In a 2018 TED Talk, Thunberg said she didn’t want to become a climate scientist because “the climate crisis has already been solved,” and so “all we have to do is to wake up and change.” Also: “We can’t change the world by playing by the rules, because the rules have to be changed.”

This kind of sententious rhetoric would (or at least should) be seen as embarrassing if spoken by any educated adult. Yet Thunberg’s vapid pronouncements were seen as positively inspiring, because she was a teenaged girl speaking (it seemed) sincerely from the heart.

Now that she’s in her twenties, that excuse is no longer applicable, even if her supporters still imagine her locked in time as a sacred earth child (a secularised adaptation of that universal religious myth by which a boy or girl of unparalleled purity delivers salvation to an impure world). Her recent foibles serve as a cautionary tale regarding the dangers of mission creep among radicalised activists, and the unwholesome veneration of their hallowed saviour figures.

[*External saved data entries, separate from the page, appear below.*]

(* ===== verification/FileOps.v ===== *)
(** * RocksDB: buffered writers and sequential readers of files

    The model of src/rocksdb-8.11.4/util/aligned_buffer.h, of
    file/writable_file_writer.cc and of file/sequence_file_reader.cc, which stand between
    the write-ahead log (and every other file RocksDB writes) and the files of a file
    system such as ZenFS.

    The files are an interface ([FSWritableFile], [FSSequentialFile]).  Listeners, timers,
    statistics and the generator of a checksum of the whole file are left out; the rate
    limiter is, of what the code uses, which operations it limits and the size of a burst. *)

From stdpp Require Import base numbers option list gmap.
From S2P Require Import Prelude ZenCoding ZenTypes WalOps.

(** ** Interfaces *)

Inductive IOPriority := IO_LOW | IO_MID | IO_HIGH | IO_USER | IO_TOTAL.
#[global] Instance IOPriority_eq_dec : EqDecision IOPriority.
Proof. solve_decision. Defined.

(** [FSWritableFile]; appends come with the checksum that is handed off, if any. *)
Class FSWritableFile (W : Type) := {
  f_use_direct_io : W → bool;
  f_GetRequiredBufferAlignment : W → Z;
  f_GetIOPriority : W → IOPriority;
  f_IsSyncThreadSafe : W → bool;
  f_PrepareWrite : Z → Z → ST W unit;
  f_Append : slice → option slice → ST W IOStatus;
  f_PositionedAppend : slice → Z → option slice → ST W IOStatus;
  f_Truncate : Z → ST W IOStatus;
  f_Flush : ST W IOStatus;
  f_Sync : ST W IOStatus;
  f_Fsync : ST W IOStatus;
  f_RangeSync : Z → Z → ST W IOStatus;
  f_Close : ST W IOStatus
}.

(** ** Alignment *)

Definition TruncateToPageBoundary (page_size s : Z) : Z := s - Z.land s (page_size - 1).
Definition Roundup (x y : Z) : Z := (x + y - 1) / y * y.

(** The bytes of the buffer up to its current size. *)
Record AlignedBuffer := mk_abuf { alignment_ : Z; capacity_of : Z; contents : slice }.

Definition CurrentSize (b : AlignedBuffer) : Z := size (contents b).
Definition buf_room (b : AlignedBuffer) : Z := capacity_of b - CurrentSize b.
Definition buf_Size (n : Z) (b : AlignedBuffer) : AlignedBuffer :=
  mk_abuf (alignment_ b) (capacity_of b) (take (Z.to_nat n) (contents b)).

(** [AllocateNewBuffer] that copies the data, and a first one.  Its assertion, that the
    alignment is a power of two, is a hypothesis where a writer is made. *)
Definition AllocateNewBuffer (requested_capacity : Z) (copy_data : bool) (b : AlignedBuffer) : AlignedBuffer :=
  if copy_data && (requested_capacity <? CurrentSize b) then b
  else mk_abuf (alignment_ b) (Roundup requested_capacity (alignment_ b)) (if copy_data then contents b else []).

(** [Append]: how many bytes were taken. *)
Definition buf_Append (src : slice) (b : AlignedBuffer) : Z * AlignedBuffer :=
  let to_copy := Z.min (size src) (buf_room b) in
  (to_copy, mk_abuf (alignment_ b) (capacity_of b) (contents b ++ take (Z.to_nat to_copy) src)).

(** [PadToAlignmentWith] and [PadWith]; [None] where the assertion on the capacity fails. *)
Definition PadWith (pad_size : Z) (padding : Z) (b : AlignedBuffer) : option AlignedBuffer :=
  if pad_size + CurrentSize b <=? capacity_of b
  then Some (mk_abuf (alignment_ b) (capacity_of b) (contents b ++ replicate (Z.to_nat pad_size) padding))
  else None.
Definition PadToAlignmentWith (padding : Z) (b : AlignedBuffer) : option AlignedBuffer :=
  let pad_size := Roundup (CurrentSize b) (alignment_ b) - CurrentSize b in
  if 0 <? pad_size then PadWith pad_size padding b else Some b.

Definition RefitTail (tail_offset tail_size : Z) (b : AlignedBuffer) : AlignedBuffer :=
  mk_abuf (alignment_ b) (capacity_of b)
    (take (Z.to_nat tail_size) (drop (Z.to_nat tail_offset) (contents b))).

(** ** The rate limiter *)

Inductive OpType := kRead | kWrite.
Record RateLimiter := mk_limiter { IsRateLimited : OpType → bool; GetSingleBurstBytes : Z }.

Definition RequestToken (rl : RateLimiter) (bytes alignment : Z) (io_priority : IOPriority) (op_type : OpType) : Z :=
  if bool_decide (io_priority ≠ IO_TOTAL) && IsRateLimited rl op_type then
    let bytes := Z.min bytes (GetSingleBurstBytes rl) in
    if 0 <? alignment then Z.max alignment (TruncateToPageBoundary alignment bytes) else bytes
  else bytes.

(** ** The writer *)

Section writer.
Context {W : Type} {FW : FSWritableFile W} {K : Crc32c} {KC : CrcCombine}.

Record WritableFileWriter := mk_fw {
  writable_file_ : option W;
  buf_ : AlignedBuffer;
  max_buffer_size_ : Z;
  filesize_ : Z;
  flushed_size_ : Z;
  next_write_offset_ : Z;
  pending_sync_ : bool;
  seen_error_ : bool;
  sync_without_flush_called_ : bool;
  last_sync_size_ : Z;
  bytes_per_sync_ : Z;
  rate_limiter_ : option RateLimiter;
  perform_data_verification_ : bool;
  buffered_data_crc32c_checksum_ : Z;
  buffered_data_with_checksum_ : bool
}.
Implicit Types w : WritableFileWriter.

Definition set_wfile (f : option W) w : WritableFileWriter :=
  mk_fw f (buf_ w) (max_buffer_size_ w) (filesize_ w) (flushed_size_ w) (next_write_offset_ w) (pending_sync_ w)
    (seen_error_ w) (sync_without_flush_called_ w) (last_sync_size_ w) (bytes_per_sync_ w) (rate_limiter_ w)
    (perform_data_verification_ w) (buffered_data_crc32c_checksum_ w) (buffered_data_with_checksum_ w).
Definition set_buf (b : AlignedBuffer) w : WritableFileWriter :=
  mk_fw (writable_file_ w) b (max_buffer_size_ w) (filesize_ w) (flushed_size_ w) (next_write_offset_ w)
    (pending_sync_ w) (seen_error_ w) (sync_without_flush_called_ w) (last_sync_size_ w) (bytes_per_sync_ w)
    (rate_limiter_ w) (perform_data_verification_ w) (buffered_data_crc32c_checksum_ w) (buffered_data_with_checksum_ w).
Definition set_sizes (filesize flushed next : Z) w : WritableFileWriter :=
  mk_fw (writable_file_ w) (buf_ w) (max_buffer_size_ w) filesize flushed next
    (pending_sync_ w) (seen_error_ w) (sync_without_flush_called_ w) (last_sync_size_ w) (bytes_per_sync_ w)
    (rate_limiter_ w) (perform_data_verification_ w) (buffered_data_crc32c_checksum_ w) (buffered_data_with_checksum_ w).
Definition set_flags (pending seen sync_called : bool) w : WritableFileWriter :=
  mk_fw (writable_file_ w) (buf_ w) (max_buffer_size_ w) (filesize_ w) (flushed_size_ w) (next_write_offset_ w)
    pending seen sync_called (last_sync_size_ w) (bytes_per_sync_ w)
    (rate_limiter_ w) (perform_data_verification_ w) (buffered_data_crc32c_checksum_ w) (buffered_data_with_checksum_ w).
Definition set_last_sync (n : Z) w : WritableFileWriter :=
  mk_fw (writable_file_ w) (buf_ w) (max_buffer_size_ w) (filesize_ w) (flushed_size_ w) (next_write_offset_ w)
    (pending_sync_ w) (seen_error_ w) (sync_without_flush_called_ w) n (bytes_per_sync_ w)
    (rate_limiter_ w) (perform_data_verification_ w) (buffered_data_crc32c_checksum_ w) (buffered_data_with_checksum_ w).
Definition set_data_crc (c : Z) w : WritableFileWriter :=
  mk_fw (writable_file_ w) (buf_ w) (max_buffer_size_ w) (filesize_ w) (flushed_size_ w) (next_write_offset_ w)
    (pending_sync_ w) (seen_error_ w) (sync_without_flush_called_ w) (last_sync_size_ w) (bytes_per_sync_ w)
    (rate_limiter_ w) (perform_data_verification_ w) c (buffered_data_with_checksum_ w).

Definition set_filesize n w := set_sizes n (flushed_size_ w) (next_write_offset_ w) w.
Definition set_flushed n w := set_sizes (filesize_ w) n (next_write_offset_ w) w.
Definition set_next n w := set_sizes (filesize_ w) (flushed_size_ w) n w.
Definition set_pending b w := set_flags b (seen_error_ w) (sync_without_flush_called_ w) w.
Definition set_seen_error w := set_flags (pending_sync_ w) true (sync_without_flush_called_ w) w.

Notation prog := (ST WritableFileWriter).

(** The constructor: file, options, and what checksums are asked for. *)
Definition new_WritableFileWriter (file : W) (max_buffer_size bytes_per_sync : Z) (rl : option RateLimiter)
    (perform_data_verification buffered_data_with_checksum : bool) : WritableFileWriter :=
  mk_fw (Some file)
    (AllocateNewBuffer (Z.min 65536 max_buffer_size) false (mk_abuf (f_GetRequiredBufferAlignment file) 0 []))
    max_buffer_size 0 0 0 false false false 0 bytes_per_sync rl perform_data_verification 0 buffered_data_with_checksum.

(** A call of the file; there is none after [Close]. *)
Definition on_file {A} (c : ST W A) : prog A := λ w,
  match writable_file_ w with
  | Some f => match c f with Done a f' => Done a (set_wfile (Some f') w) | Crash => Crash end
  | None => Crash
  end.

Definition AssertFalseAndGetStatusForPrevError : prog IOStatus :=
  w <- get ;; assert (sync_without_flush_called_ w) ;; ret IOError.

Definition DecideRateLimiterPriority (writable_file_io_priority op_rate_limiter_priority : IOPriority) : IOPriority :=
  if bool_decide (writable_file_io_priority = IO_TOTAL) && bool_decide (op_rate_limiter_priority = IO_TOTAL) then IO_TOTAL
  else if bool_decide (writable_file_io_priority = IO_TOTAL) then op_rate_limiter_priority
  else if bool_decide (op_rate_limiter_priority = IO_TOTAL) then writable_file_io_priority
  else op_rate_limiter_priority.

(** Of the options, the priority for the rate limiter. *)
Definition FinalizeIOOptions (opts : IOPriority) w : IOPriority :=
  match writable_file_ w with
  | Some f => DecideRateLimiterPriority (f_GetIOPriority f) opts
  | None => opts
  end.

Definition use_direct_io : prog bool := on_file (gets f_use_direct_io).

(** The failure of a write. *)
Definition fail (s : IOStatus) : prog IOStatus := modify set_seen_error ;; ret s.

Definition Crc32cHandoffChecksumCalculation (data : slice) : slice := EncodeFixed32 (crc32c_Extend 0 data).

(** How much of [left] bytes may be written at once. *)
Definition allowed (rl : option RateLimiter) (opts : IOPriority) (left alignment : Z) : Z :=
  match rl with
  | Some rl => if bool_decide (opts ≠ IO_TOTAL) then RequestToken rl left alignment opts kWrite else left
  | None => left
  end.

Thunberg was raised in the world of performing arts. Her father, Svante Thunberg, is an actor and producer named for an ancestral cousin who won the Nobel Prize in Chemistry. Her mother, Malena Emman, is an opera singer whose career brought the family to Berlin, Paris, Vienna, Amsterdam, and Barcelona; with summers spent in Glyndebourne, Salzburg, and Aix-en-Provence.

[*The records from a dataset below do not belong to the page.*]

(* ===== verification/FileDirect.v ===== *)
(** * RocksDB: what a writer with direct input and output writes

    Whole pages are written: the last one is padded with zeros, stays in the buffer and is
    written again when it has grown; at the end the file is cut to its size. *)

From stdpp Require Import base numbers option list gmap.
From S2P Require Import Prelude ZenCoding ZenTypes WalOps FileOps WalWrite WalRead FileSpec.

(** ** Overwriting a part of a list *)

Definition splice (off : nat) (d l : slice) : slice := take off l ++ d ++ drop (off + length d) l.

Lemma splice_splice off d1 d2 l :
  (off ≤ length l)%nat → splice (off + length d1) d2 (splice off d1 l) = splice off (d1 ++ d2) l.
Proof.
  intros Ho. unfold splice. rewrite (app_assoc (take off l) d1).
  assert (Hl : length (take off l ++ d1) = (off + length d1)%nat) by (rewrite length_app, length_take; lia).
  rewrite take_app_le, take_ge by lia. rewrite <- !app_assoc. do 3 f_equal.
  rewrite (app_assoc (take off l) d1), drop_app_ge, drop_drop by lia. f_equal.
  rewrite Hl, (length_app d1 d2). lia.
Qed.

Lemma splice_length off d l : (off ≤ length l)%nat → (off + length d ≤ length (splice off d l))%nat.
Proof. intros Ho. unfold splice. rewrite !length_app, length_take. lia. Qed.

Lemma splice_nil off l : splice off [] l = l.
Proof. unfold splice. rewrite Nat.add_0_r. apply take_drop. Qed.

Lemma take_splice off d l n :
  (off ≤ length l)%nat → (n ≤ length d)%nat → take (off + n) (splice off d l) = take off l ++ take n d.
Proof.
  intros Ho Hn. unfold splice. rewrite take_app_ge by (rewrite length_take; lia). f_equal.
  rewrite length_take, Nat.min_l by done. replace (off + n - off)%nat with n by lia. by rewrite take_app_le.
Qed.

(** ** Pages *)

Lemma truncate_pow2 k s : 0 ≤ k → TruncateToPageBoundary (2 ^ k) s = s - s mod 2 ^ k.
Proof.
  intros Hk. unfold TruncateToPageBoundary. rewrite <- Z.land_ones by done. do 2 f_equal.
  rewrite Z.ones_equiv. lia.
Qed.

Lemma Roundup_mod x y : 0 < y → Roundup x y mod y = 0.
Proof. intros Hy. apply Z_mod_mult. Qed.

Lemma Roundup_le x y c : 0 < y → x ≤ c → c mod y = 0 → Roundup x y ≤ c.
Proof.
  intros Hy Hx [q ->]%Z.mod_divide; [|lia]. unfold Roundup.
  assert ((x + y - 1) / y ≤ q); [|nia]. apply Z.lt_succ_r, Z.div_lt_upper_bound; lia.
Qed.

(** The rate limiter grants whole pages. *)
Lemma allowed_pages rl opts left k :
  0 ≤ k → 0 < left → left mod 2 ^ k = 0 → (∀ rl', rl = Some rl' → 0 < GetSingleBurstBytes rl') →
  0 < allowed rl opts left (2 ^ k) ≤ left ∧ allowed rl opts left (2 ^ k) mod 2 ^ k = 0.
Proof.
  intros Hk Hl Hm Hrl. assert (Hp : 0 < 2 ^ k) by (apply Z.pow_pos_nonneg; lia).
  assert (Hpl : 2 ^ k ≤ left).
  { apply Z.mod_divide in Hm as [q ->]; [|lia]. assert (0 < q) by nia. nia. }
  unfold allowed, RequestToken. destruct rl as [rl|]; [|lia]. specialize (Hrl rl eq_refl).
  destruct (bool_decide (opts ≠ IO_TOTAL)); [|lia]. destruct (IsRateLimited rl kWrite); cbn [andb]; [|lia].
  rewrite (proj2 (Z.ltb_lt _ _)), truncate_pow2 by lia. set (m := Z.min left (GetSingleBurstBytes rl)).
  pose proof (Z.mod_pos_bound m (2 ^ k) Hp). pose proof (Z.mod_le m (2 ^ k) ltac:(lia) Hp). split; [lia|].
  destruct (Z.max_spec (2 ^ k) (m - m mod 2 ^ k)) as [[_ ->]|[_ ->]]; [|apply Z_mod_same_full].
  rewrite Zminus_mod_idemp_r, Z.sub_diag. done.
Qed.

Section direct.
Context {W : Type} {FW : FSWritableFile W} {K : Crc32c} {KC : CrcCombine}.
Context {KOk : CrcLogOk K KC} {FOk : FSWritableFileOk W FW K}.
Implicit Types (w : WritableFileWriter W) (f : W) (l : slice).

(** The writer of a file with direct input and output, to which [l] was appended; [l0] is
    what the file holds: [l] up to the page that is next to be written, and that page as it
    was when it was last written. *)
Record direct_at w f l0 l : Prop := {
  df_file : writable_file_ w = Some f ∧ f_use_direct_io f = true ∧
    f_GetRequiredBufferAlignment f = alignment_ (buf_ w) ∧ file_holds f l0;
  df_next : 0 ≤ next_write_offset_ w ≤ size l0 ∧ next_write_offset_ w mod alignment_ (buf_ w) = 0;
  df_list : l = take (Z.to_nat (next_write_offset_ w)) l0 ++ contents (buf_ w);
  df_err : seen_error_ w = false;
  df_page : ∃ k, 0 ≤ k ∧ alignment_ (buf_ w) = 2 ^ k;
  df_cap : CurrentSize (buf_ w) ≤ capacity_of (buf_ w) < 2 ^ 63 ∧ 0 < capacity_of (buf_ w) ∧
    capacity_of (buf_ w) mod alignment_ (buf_ w) = 0;
  df_max : max_buffer_size_ w + alignment_ (buf_ w) ≤ 2 ^ 63;
  df_bytes : bytes (contents (buf_ w));
  df_crc : checked w = true → buffered_data_crc32c_checksum_ w = crc32c_Value (contents (buf_ w)) ∧ rate_limiter_ w = None;
  df_limiter : ∀ rl, rate_limiter_ w = Some rl → 0 < GetSingleBurstBytes rl;
  df_pending : pending_sync_ w = true ∨ take (length l) l0 = l
}.
Definition direct w l : Prop := ∃ f l0, direct_at w f l0 l.

(** ** Writing pages *)

Lemma wp_direct_loop fuel opts src off keep w f l0 k :
  writable_file_ w = Some f → file_holds f l0 → f_GetRequiredBufferAlignment f = 2 ^ k → alignment_ (buf_ w) = 2 ^ k →
  0 ≤ k → 0 ≤ off ≤ size l0 → off mod 2 ^ k = 0 → size src mod 2 ^ k = 0 → next_write_offset_ w mod 2 ^ k = 0 →
  (∀ rl, rate_limiter_ w = Some rl → 0 < GetSingleBurstBytes rl) → (length src ≤ fuel)%nat →
  wp (write_direct_loop fuel opts src off keep) (λ s w', ok s = true → ∃ f' n,
    w' = set_flushed n (set_wfile (Some f') w) ∧ same_file f f' ∧ file_holds f' (splice (Z.to_nat off) src l0)) w.
Proof.
  revert src off w f l0. induction fuel as [|fuel IH]; intros src off w f l0 Hf Hl Hfa Hwa Hk Ho Hom Hsm Hnm Hrl Hfu.
  all: cbn [write_direct_loop]; destruct (Nat.eqb_spec (length src) 0) as [E|E]; [|lia || idtac].
  1, 2: apply nil_length_inv in E as ->; wp_step; intros _; exists f, (flushed_size_ w); rewrite splice_nil;
    (split; [|done]); destruct w; cbn in Hf; by subst.
  do 2 wp_step. rewrite Hwa. set (n := allowed _ _ _ _).
  destruct (allowed_pages (rate_limiter_ w) opts (size src) k) as [Hn Hnk]; [done|unfold size; lia|done|done|].
  fold n in Hn, Hnk. assert (Hsz : size (take (Z.to_nat n) src) = n) by (rewrite size_take_n; lia).
  assert (Hlen : length (take (Z.to_nat n) src) = Z.to_nat n) by (unfold size in Hsz; lia).
  wp_step. eapply wp_mono; [eapply wp_on_file; [exact Hf|apply (f_PositionedAppend_ok f l0); [done| |done|..]]|].
  { destruct (perform_data_verification_ w); [by right|by left]. }
  { by rewrite Hfa. }
  { by rewrite Hfa, Hsz. }
  intros s w1 (f1 & -> & Hs). destruct (ok s) eqn:Hok; cbn [negb]; [|do 2 wp_step; apply wp_fail; congruence].
  destruct (Hs eq_refl) as [Hl1 Hs1]. rewrite Hsz in Hl1. do 3 wp_step. wp_step; [by apply Z.eqb_eq|].
  replace (take (Z.to_nat off) l0 ++ take (Z.to_nat n) src ++ drop (Z.to_nat (off + n)) l0)
    with (splice (Z.to_nat off) (take (Z.to_nat n) src) l0) in Hl1
    by (unfold splice; do 3 f_equal; lia).
  pose proof (splice_length (Z.to_nat off) (take (Z.to_nat n) src) l0 ltac:(unfold size in Ho; lia)) as Hsp.
  pose proof (file_bound _ _ Hl1) as Hbd. rewrite u64_small by (unfold size in *; lia).
  eapply wp_mono; [eapply (IH _ _ _ f1); [done|exact Hl1| |done|done|unfold size in *; lia| | |done|done|]|].
  { by destruct Hs1 as [_ ->]. }
  { by rewrite Z.add_mod, Hom, Hnk by lia. }
  { rewrite size_drop_n, Z.max_r by lia. by rewrite Zminus_mod, Hsm, Hnk. }
  { rewrite length_drop. unfold size in *. lia. }
  intros s2 w2 Hs2 Hok2. destruct (Hs2 Hok2) as (f2 & m & -> & Hsame & Hl2). exists f2, m.
  split; [done|]. split; [by eapply same_trans|].
  replace (Z.to_nat (off + n)) with (Z.to_nat off + length (take (Z.to_nat n) src))%nat in Hl2 by lia.
  rewrite splice_splice, take_drop in Hl2 by (unfold size in Ho; lia). done.
Qed.

(** ** The buffer, padded and refitted *)

Section page.
Variables (b : AlignedBuffer) (k : Z).
Hypothesis Hk : 0 ≤ k.
Hypothesis Ha : alignment_ b = 2 ^ k.
Hypothesis Hcap : CurrentSize b ≤ capacity_of b.
Hypothesis Hmod : capacity_of b mod alignment_ b = 0.

(** The whole pages of the buffer, and the zeros that fill the last. *)
Definition whole : Z := CurrentSize b - CurrentSize b mod 2 ^ k.
Definition zeros : slice := replicate (Z.to_nat (Roundup (CurrentSize b) (2 ^ k) - CurrentSize b)) 0.

Lemma page_pos : 0 < 2 ^ k.
Proof using Hk. apply Z.pow_pos_nonneg; lia. Qed.

Lemma whole_range : 0 ≤ whole ≤ CurrentSize b ∧ whole mod 2 ^ k = 0 ∧ CurrentSize b - whole < 2 ^ k.
Proof using Hk.
  pose proof page_pos. pose proof (size_nonneg (contents b)). unfold whole, CurrentSize in *.
  pose proof (Z.mod_pos_bound (size (contents b)) (2 ^ k) ltac:(lia)).
  pose proof (Z.mod_le (size (contents b)) (2 ^ k) ltac:(lia) ltac:(lia)).
  rewrite Zminus_mod_idemp_r, Z.sub_diag, Z.mod_0_l by lia. lia.
Qed.

Lemma pad_page :
  PadToAlignmentWith 0 b = Some (mk_abuf (alignment_ b) (capacity_of b) (contents b ++ zeros)).
Proof using Hk Ha Hcap Hmod.
  pose proof page_pos. rewrite Ha in Hmod. pose proof (Roundup_range (CurrentSize b) (2 ^ k) ltac:(lia)).
  pose proof (Roundup_le (CurrentSize b) (2 ^ k) _ ltac:(lia) Hcap Hmod) as Hle.
  unfold PadToAlignmentWith, PadWith, zeros. rewrite Ha. destruct (Z.ltb_spec 0 (Roundup (CurrentSize b) (2 ^ k) - CurrentSize b)).
  - by rewrite (proj2 (Z.leb_le _ _)) by lia.
  - replace (Roundup (CurrentSize b) (2 ^ k) - CurrentSize b) with 0 by lia. rewrite app_nil_r, <- Ha. by destruct b.
Qed.

Lemma size_padded : size (contents b ++ zeros) = Roundup (CurrentSize b) (2 ^ k).
Proof using Hk.
  pose proof page_pos. pose proof (Roundup_range (CurrentSize b) (2 ^ k) ltac:(lia)).
  unfold zeros, size, CurrentSize in *. rewrite length_app, length_replicate. unfold size in *. lia.
Qed.

Lemma refit_page :
  take (Z.to_nat (CurrentSize b - whole)) (drop (Z.to_nat whole) (contents b ++ zeros)) = drop (Z.to_nat whole) (contents b).
Proof using Hk.
  destruct whole_range as (Hw & _ & _). unfold CurrentSize, size in *. rewrite drop_app_le by lia.
  rewrite take_app_le, take_ge; rewrite ?length_drop; [done|lia|lia].
Qed.
End page.

(** The writer after its pages were written. *)
Definition paged (f : W) (n c k : Z) w : WritableFileWriter W :=
  set_next (u64 (next_write_offset_ w + whole (buf_ w) k)) (set_data_crc c
    (set_buf (mk_abuf (alignment_ (buf_ w)) (capacity_of (buf_ w)) (drop (Z.to_nat (whole (buf_ w) k)) (contents (buf_ w))))
      (set_flushed n (set_wfile (Some f) w)))).

Definition pages_out (k : Z) w l0 : slice :=
  splice (Z.to_nat (next_write_offset_ w)) (contents (buf_ w) ++ zeros (buf_ w) k) l0.

Lemma direct_paged w f f' l0 l n c k :
  direct_at w f l0 l → 0 ≤ k → alignment_ (buf_ w) = 2 ^ k → same_file f f' → file_holds f' (pages_out k w l0) →
  (checked w = true → c = crc32c_Value (drop (Z.to_nat (whole (buf_ w) k)) (contents (buf_ w)))) →
  direct_at (paged f' n c k w) f' (pages_out k w l0) l ∧ take (length l) (pages_out k w l0) = l.
Proof.
  intros H Hk Ha [Hd Hal] Hl Hc. destruct (df_file _ _ _ _ H) as (Hf & Hd0 & Hfa & Hl0).
  destruct (df_next _ _ _ _ H) as [Hn Hnm]. destruct (df_cap _ _ _ _ H) as (Hcap & Hpos & Hcm).
  pose proof (df_list _ _ _ _ H) as Hll. destruct (whole_range (buf_ w) k Hk) as (Hw & Hwm & _).
  pose proof (file_bound _ _ Hl0) as Hbd. set (b := buf_ w) in *. set (nx := next_write_offset_ w) in *.
  assert (Hnx : (Z.to_nat nx ≤ length l0)%nat) by (unfold size in Hn; lia).
  assert (Hu : u64 (nx + whole b k) = nx + whole b k) by (apply u64_small; unfold size in *; lia).
  assert (Hall : take (length l) (pages_out k w l0) = l).
  { rewrite Hll at 1. rewrite length_app, length_take, Nat.min_l by done. unfold pages_out.
    fold b nx. rewrite take_splice; [|done|rewrite length_app; lia].
    rewrite take_app_le, (take_ge (contents b)) by lia. done. }
  split; [|done]. split; try apply H; try done.
  - cbn. fold b. by rewrite Hd, Hal.
  - cbn. fold b nx. rewrite Hu, Ha, Z.add_mod, Hwm by (pose proof (page_pos k Hk); lia). rewrite <- Ha, Hnm. split; [|done].
    pose proof (splice_length (Z.to_nat nx) (contents b ++ zeros b k) l0 Hnx) as Hsp. rewrite length_app in Hsp.
    unfold pages_out, CurrentSize, size in *. fold b nx. lia.
  - cbn. fold b nx. rewrite Hu. replace (Z.to_nat (nx + whole b k)) with (Z.to_nat nx + Z.to_nat (whole b k))%nat by lia.
    unfold pages_out. fold b nx. unfold CurrentSize, size in Hw. rewrite take_splice; [|done|rewrite length_app; lia].
    rewrite take_app_le by lia. by rewrite <- app_assoc, take_drop.
  - cbn. fold b. unfold CurrentSize in *. cbn [contents]. rewrite size_drop_n by lia. lia.
  - apply Forall_drop, H.
  - intros Hck. split; [by apply Hc|]. by apply (df_crc _ _ _ _ H).
  - by right.
Qed.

A sensitive child, Thunberg was reportedly traumatised at age eleven when her primary school teacher showed a video about climate change that depicted starving polar bears and flooded cities. After that, Emman reports, Greta cried constantly: “She was slowly disappearing into some kind of darkness and little by little, bit by bit, she seemed to stop functioning. She stopped playing the piano. She stopped laughing. She stopped talking. And she stopped eating.” (Thunberg chose to eat again, once her doctors and parents threatened her with hospitalisation and drip-feeding.)

While Thunberg is clearly terrorised by her fixations, they also fuel her apocalyptic fervour

Psychiatrists diagnosed the child with high-functioning autism (also known as Asperger syndrome), obsessive-compulsive disorder, ADHD, and selective mutism. Thunberg refers to these conditions as “superpowers” because they give her the ability to concentrate obsessively.

Put another way: While Thunberg is clearly terrorised by her fixations, they also fuel her apocalyptic fervour. “I don't want you to be hopeful. I want you to panic,” she told the World Economic Forum (WEF). “I want you to feel the fear I feel every day... I want you to act as if the house was on fire—because it is.”

Greta’s public activism began on 2 August 2018, when she skipped school on the first day of grade nine. Parking herself outside the Swedish parliament with a sign marked “School Strike for the Climate,” she handed out flyers that read, “I am doing this because you adults are shitting on my future.”